Une prise en charge multidisciplinaire est souvent nécessaire, relève Dre Lortie. Physiothérapie, soutien psychologique ou accompagnement social sont essentiels pour gérer les impacts de la douleur chronique sur la santé mentale. « L’endométriose impacte non seulement le corps, mais aussi la santé mentale. La dépression et l’anxiété sont souvent associées à cette condition », ajoute Folsetter qui bénéficie d’un soutien psychologique.

Manque de financement et efforts pour le changement

En raison des pertes de productivité au travail et de l’absentéisme, l’endométriose représente un coût important pour la société, s’élevant à des milliards de dollars chaque année au Canada. Dre Lortie rapporte que le financement des études sur la condition est pourtant « de moins d’un million de dollars par an » au pays, un sous-financement qui freine les avancées scientifiques.

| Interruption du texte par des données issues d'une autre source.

(* ===== verification/BaseTx.v ===== *)
(** * Transmission in the kernel driver

    [ctucan_get_tx_status] .. [ctucan_start_xmit] and [ctucan_rotate_txb_prio],
    [ctucan_tx_interrupt] of [ctucanfd_base.c]: the TXT buffers are used as a ring
    from [txb_tail] to [txb_head], and the priorities are rotated so that the
    oldest frame always has the highest one. *)

From Stdlib Require Import ZArith Lia.
From stdpp Require Import base numbers list strings sets.
From S2P Require Import Prelude LinuxDefs World Kregs Base Sim.

#[local] Open Scope Z_scope.

(** ** Constants *)

Definition TXT_NOT_EXIST : Z := 0x0.
Definition TXT_RDY : Z := 0x1.
Definition TXT_TRAN : Z := 0x2.
Definition TXT_ABTP : Z := 0x3.
Definition TXT_TOK : Z := 0x4.
Definition TXT_ERR : Z := 0x6.
Definition TXT_ABT : Z := 0x7.
Definition TXT_ETY : Z := 0x8.

Definition TXT_CMD_SET_EMPTY : Z := 0x01.
Definition TXT_CMD_SET_READY : Z := 0x02.
Definition TXT_CMD_SET_ABORT : Z := 0x04.

(** The two results of [ndo_start_xmit]. *)
Inductive netdev_tx := NETDEV_TX_OK | NETDEV_TX_BUSY.

(** ** The functions *)

(** The frame format and identifier words of [ctucan_insert_frame]. *)
Definition frame_ffw (cf : canfd_frame) (isfdf : bool) : Z :=
  let ffw := 0 in
  let ffw := if nz (Z.land (can_id cf) CAN_RTR_FLAG)
             then Z.lor ffw REG_FRAME_FORMAT_W_RTR else ffw in
  let ffw := if nz (Z.land (can_id cf) CAN_EFF_FLAG)
             then Z.lor ffw REG_FRAME_FORMAT_W_IDE else ffw in
  let ffw := if isfdf then
               let ffw := Z.lor ffw REG_FRAME_FORMAT_W_FDF in
               if nz (Z.land (flags cf) CANFD_BRS)
               then Z.lor ffw REG_FRAME_FORMAT_W_BRS else ffw
             else ffw in
  Z.lor ffw (FIELD_PREP REG_FRAME_FORMAT_W_DLC (can_len2dlc (len cf))).
Lemma read_next :
  (if read_increment m s then read_counter_d s else read_counter_q s) = zlen (q_cur (q_normal N c m q)) ∧
  frame_count_next k m s = q_count (q_normal N c m q).
Proof using Hk Hi Hc HR.
  assert (0 <= q_count (q_normal N c m q) <= N / 4) as Hb.
  { apply (count_bound erfm); [by eapply normal_frames|by eapply normal_size]. }
  destruct normal_cur as [Hcur Hfr]. unfold q_count in *. rewrite Hcur, Hfr in *. rewrite length_app in *.
  destruct (rf_flags _ _ HR) as (Hcm & _). destruct q_count_spec as [Hb0 Hw].
  unfold frame_count_next, read_counter_d. rewrite Hcm, (rf_count _ _ HR), (rf_read _ _ HR). unfold q_count in *.
  destruct (read_increment m s) eqn:Hr; simpl.
  - pose proof first_word as Hfw. unfold q_read in *. destruct (q_cur q) as [|x cur].
    + pose proof (qi_frames _ _ _ _ Hi) as Hf. destruct (q_frames q) as [|f fs].
      { exfalso. rewrite rinc_spec in Hr. apply andb_true_iff in Hr as [_ Hr%negb_true_iff%bool_decide_eq_false].
        apply Hr, Hw. done. }
      rewrite (Hfw f fs) by done. change (zlen []) with 0 in *. simpl in *. split; [done|].
      assert (tail f ≠ []) as Hne.
      { apply Forall_cons in Hf as [Hf _].
        destruct (whole_shape _ _ Hf) as (? & [|] & -> & ? & ? & _); simpl in *; [lia|done]. }
      destruct (decide (tail f = [])); [done|]. rewrite ?decide_True in * by done.
      destruct (q_commit q); simpl in *; rewrite ?count_u_small by lia; lia.
    + assert (zlen (x :: cur) = zlen cur + 1) as -> by (unfold zlen; simpl length; lia).
      assert (0 <= zlen cur) by (unfold zlen; lia). replace (0 <? zlen cur + 1) with true by lia. split; [simpl; lia|].
      pose proof (len_nil cur) as Hn. rewrite ?decide_False in * by done. simpl in *.
      destruct (decide (cur = [])) as [Hz|Hz]; rewrite <- Hn in Hz; destruct (q_commit q); simpl in *.
      all: try replace (zlen cur + 1 =? 1) with true by lia; try replace (zlen cur + 1 =? 1) with false by lia.
      all: rewrite ?count_u_small by lia; lia.
  - split; [done|]. destruct (q_commit q); simpl in *; rewrite ?count_u_small by lia; lia.
Qed.

Lemma ts_next :
  q_lost (q_normal N c m q) = false → ts_pointer (tick_normal k asic c m s) (next_state (q_state q) c m).
Proof using Hk Hi Hc HR.
  rewrite normal_lost. intros [[Ho Hrrb]%orb_false_iff Hl]%orb_false_iff.
  assert (q_state q ≠ s_rxb_idle → q_commit q = false ∧ q_lost q = false) as Hne.
  { intros Hs. split; [by apply (no_flags N erfm q a Hi)|]. unfold q_fsm in Hl. by destruct (q_state q). }
  unfold ts_pointer, tick_normal. cbn [write_pointer_ts write_pointer].
  destruct (rf_flags _ _ HR) as (-> & _). unfold write_pointer_ts_next, ptr_u. rewrite fsm_spec.
  pose proof (rf_wts _ _ HR) as Hts. pose proof (qi_held _ _ _ _ Hi) as Hh.
  pose proof (rf_wptr _ _ HR) as Hw. pose proof (rf_wraw _ _ HR) as Hr.
  unfold held, part in Hh. unfold q_fsm in *.
  destruct (q_state q) eqn:Hs; try (destruct Hne as [Hcm Hlo]; [done|]; rewrite Hcm; specialize (Hts Hlo)); simpl in *.
  - destruct (store_metadata_f c), (mr_mode_erfm m && rec_abort_f c); done.
  - destruct (rec_abort_f c), (mr_mode_erfm m); done.
  - done.
  - destruct Hh as [?|(ffw & ws & Hp & _ & _ & Hlen & _)]; [congruence|].
    rewrite Hr, Hw, mod_add, Hp. unfold zlen. simpl length. f_equal. lia.
  - done.
  - rewrite Hts, mod_add. f_equal. lia.
  - done.
  - destruct (rec_abort_f c); [by destruct (mr_mode_erfm m)|]. by destruct (rec_valid_f c).
  - done.
  - done.
  - done.
  - done.
Qed.

Lemma head_app (l1 l2 : list Z) : head (l1 ++ l2) = match l1 with [] => head l2 | x :: _ => Some x end.
Proof. by destruct l1. Qed.

Lemma head_in_ram : 2 <= zlen in_ram → head in_ram = head (q_pend q).
Proof.
  unfold in_ram. destruct (q_lost q || q_over N c q); [done|]. destruct (write_raw_intent _).
  - rewrite len_app. destruct (q_pend q); [done|]. done.
  - destruct ts_place as [j|] eqn:Hj; [|done]. unfold ts_place in Hj. destruct (q_state q); simplify_eq; by destruct (q_pend q).
Qed.

(** A frame that joins has more than one word. *)
Lemma commit_len : q_commit q = true → 2 <= zlen (q_pend q).
Proof using Hi.
  intros Hcm. pose proof (qi_held _ _ _ _ Hi) as Hh. unfold held in Hh.
  rewrite (qi_flags _ _ _ _ Hi) in Hh by (by rewrite Hcm). destruct Hh as [Hw _].
  destruct (whole_shape _ _ (Hw Hcm)) as (ffw & l & -> & ? & ? & _). unfold zlen. simpl. lia.
Qed.

Lemma out_head :
  let q' := q_normal N c m q in
  q_words q' ≠ [] ∨ 2 <= zlen (q_pend q') →
  head (q_words q' ++ q_pend q') = head (rest (q_words q ++ q_pend q)) ∧ rest (q_words q ++ q_pend q) ≠ [].
Proof using Hk Hi Hc HR.
  cbv zeta. rewrite rest_app, words_next, pend_next, !head_app.
  destruct (rest (q_words q)) as [|x l]; [|done]. simpl. destruct (q_commit q) eqn:Hcm.
  - pose proof (commit_len Hcm). by destruct (q_pend q).
  - destruct dropped; intros [?|Hl]; try done. pose proof (head_in_ram Hl) as Hh. split; [done|].
    destruct in_ram; [by unfold zlen in Hl; simpl in Hl; lia|]. by destruct (q_pend q).
Qed.

(** The read port of the memory shows the first word whenever there is one to read. *)
Lemma out_next :
  let q' := q_normal N c m q in
  q_words q' ≠ [] ∨ 2 <= zlen (q_pend q') →
  head (q_words q' ++ q_pend q') = Some (ram_data_out_next k asic c m s).
Proof using Hk Hi Hc HR.
  cbv zeta. intros Hne. destruct (rf_ram _ _ HR) as [_ Hring]. destruct (out_head Hne) as [-> Hl].
  unfold ram_data_out_next, rxb_port_b_address. destruct (clk_ram asic c m s) eqn:Hclk.
  - destruct rptr_next as [Hp _]. destruct (rest (q_words q ++ q_pend q)) as [|x l] eqn:Hx; [done|]. simpl.
    erewrite (ring_head N _ _ (x :: l)); [done|exact Hp| |done]. rewrite <- Hx.
    unfold rest. destruct (read_increment m s); [|done]. by apply ring_tail.
  - unfold clk_ram in Hclk. apply orb_false_iff in Hclk as [[_ Hpa]%orb_false_iff Hra].
    assert (read_increment m s = false) as Hri by (unfold read_increment; by rewrite Hra).
    assert (write_raw_OK c s = false) as Hwo by (unfold rxb_port_a_write in Hpa; by destruct (write_raw_OK c s)).
    unfold rest in *. rewrite Hri in *. apply (rf_out _ _ HR).
    pose proof len_pend_next as Hlp. rewrite Hwo in Hlp. simpl in Hlp.
    rewrite words_next in Hne. unfold rest in Hne. rewrite Hri in Hne. pose proof commit_len.
    destruct (q_words q); [|by left]. right. destruct (q_commit q); [auto|]. simpl in *.
    destruct Hne as [?|Hne]; [done|]. rewrite Hlp in Hne. destruct dropped; lia.
Qed.

(** ** One cycle *)

(** The last word of an error frame is stored.  Its state writes and commits in the same cycle, and
    the commit does not see that there was no space. *)
Definition err_fits : bool :=
  negb (bool_decide (q_state q = s_rxb_store_err_ts_high) && negb (q_lost q) && q_over N c q).

Lemma commit_next : err_fits = true →
  (if commit_intent (fsm c s) then commit_rx_frame s || negb (data_overrun_i s) else false) =
    q_commit (q_normal N c m q) ∧
  (if commit_intent (fsm c s) then commit_overrun_abort s || data_overrun_i s else false) =
    q_abort (q_normal N c m q).
Proof using Hk Hi HR.
  intros Hfit. destruct (normal_commit N c m q) as [-> ->]. rewrite fsm_spec.
  destruct (rf_flags _ _ HR) as (-> & -> & _ & ->). destruct (commit_intent (q_fsm c q)) eqn:Hci; [|done]. simpl.
  assert (q_state q ≠ s_rxb_idle) as Hs by (intros Hs; unfold q_fsm in Hci; by rewrite Hs in Hci).
  destruct (no_flags N erfm q a Hi Hs) as [-> ->]. simpl.
  assert (q_lost q = false → q_over N c q = false) as Ho.
  { intros Hl. unfold err_fits in Hfit. rewrite Hl in Hfit. unfold q_over, q_fsm in *.
    by destruct (q_state q), (N <=? q_size q). }
  destruct (q_lost q); [done|]. by rewrite Ho.
Qed.

Lemma refines_normal : err_fits = true → refines (tick_normal k asic c m s) (q_normal N c m q).
Proof using Hk Hi Hc HR.
  intros Hfit. destruct (commit_next Hfit) as [Hcm Hab]. destruct (rf_flags _ _ HR) as (_ & _ & Hov & Hlo).
  destruct (rf_misc _ _ HR) as [Htm _]. destruct wptr_next as [Hw Hr]. destruct free_next as [Hf Hfr].
  destruct read_next as [Hrd Hcnt].
  split; cbn [tick_normal curr_state commit_rx_frame commit_overrun_abort data_overrun_flg data_overrun_i
    timestamp_capture rx_buf_reset read_pointer write_pointer write_pointer_raw rx_mem_free_i rx_mem_free_raw
    frame_count read_counter_q ram_memory ram_data_out]; try done.
  - by rewrite normal_state, (rf_state _ _ HR).
  - split_and!; [done..| |].
    + unfold data_overrun_flg_next. rewrite over_spec, Hov. unfold q_normal.
      destruct (if read_attempt m then _ else _). simpl. by destruct (mr_command_cdo m), (q_over N c q).
    + rewrite normal_lost. unfold data_overrun_i_next. rewrite over_spec, Hlo, fsm_spec.
      destruct (q_over N c q || mr_command_rrb m); [done|]. by destruct (reset_overrun_flag _).
  - unfold q_normal. destruct (if read_attempt m then _ else _). simpl. split; [|done].
    destruct (timestamp_capture_ce c m); [done|exact Htm].
  - apply rptr_next.
  - rewrite normal_state. apply ts_next.
  - split; [apply ram_next_spec|apply ring_next].
  - apply out_next.
Qed.

(** The reset of the buffer is the same on both sides, from any two states that agree on the registers that
    it leaves alone. *)
Lemma refines_clear s' q' :
  curr_state s' = q_state q' → data_overrun_i s' = q_lost q' → timestamp_capture s' = q_time q' →
  rx_buf_reset s' = q_reset q' → zlen (ram_memory s') = N →
  (q_lost q' = false → ts_pointer (buf_reset k s') (q_state q')) → refines (buf_reset k s') (q_clear q').
Proof using Hk.
  intros ?????. pose proof N_pos. split; simpl; try done; try lia; try (unfold zlen; simpl; lia).
  - intros [?|Hl]; [done|]. by vm_compute in Hl.
Qed.

(** One cycle of the RX buffer is one step of the queue. *)
Lemma refines_tick : err_fits = true → refines (tick k asic c m s) (q_tick N c m q).
Proof using Hk Hi Hc HR.
  intros Hfit. pose proof (refines_normal Hfit) as Hn. unfold tick, q_tick.
  destruct (rf_misc _ _ HR) as [_ ->]. destruct (q_reset q || mr_command_rrb m) eqn:Hr; [|done].
  apply refines_clear; [apply Hn..|apply (rf_ram _ _ Hn)|].
  intros Hl. destruct (clear_lost N erfm c m q a Hi Hr) as [?|Hs]; [congruence|].
  destruct Hs as [Hs|[Hs|Hs]]; by rewrite Hs.
Qed.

Elle fait également remarquer que l’invisibilité de l’endométriose fait partie d’une sous-représentation plus générale dans le système médical des pathologies touchant majoritairement les femmes. Plusieurs organisations militent pour une meilleure prise en charge et davantage de financements, tels que la Société canadienne pour l’avancement de l’éducation gynécologique (CanSAGE) et l’Endometriosis Network Of Canada (TENC), notamment à travers le projet de loi ENDOACT.

Sur le campus, la clinique universitaire Marie-Curie offre des services couverts par le régime d’assurance maladie universitaire (RAMU) et accueille trois gynécologues, dont un spécialiste de l’endométriose, informe Dre Lortie. 

Elle insiste sur l’importance de plaider pour sa santé et de ne pas accepter le silence médical : « Je dis toujours à mes patient.e.s qu’il faut vraiment demander et ne pas accepter un non. Si les traitements initiaux ne fonctionnent pas, il y en a d’autres à essayer. Il est possible d’aller consulter un.e autre spécialiste et il y aura toujours quelqu’un prêt.e à vous aider ».

Forsetter, acquise : « Il faut être son propre advocate, car personne ne va le faire pour vous ». Iel insiste sur la validité de la douleur, même lorsque certain.e.s médecins ne la reconnaissent pas immédiatement : « Ce que tu ressens est vrai, même si les médecins ne le pensent pas ».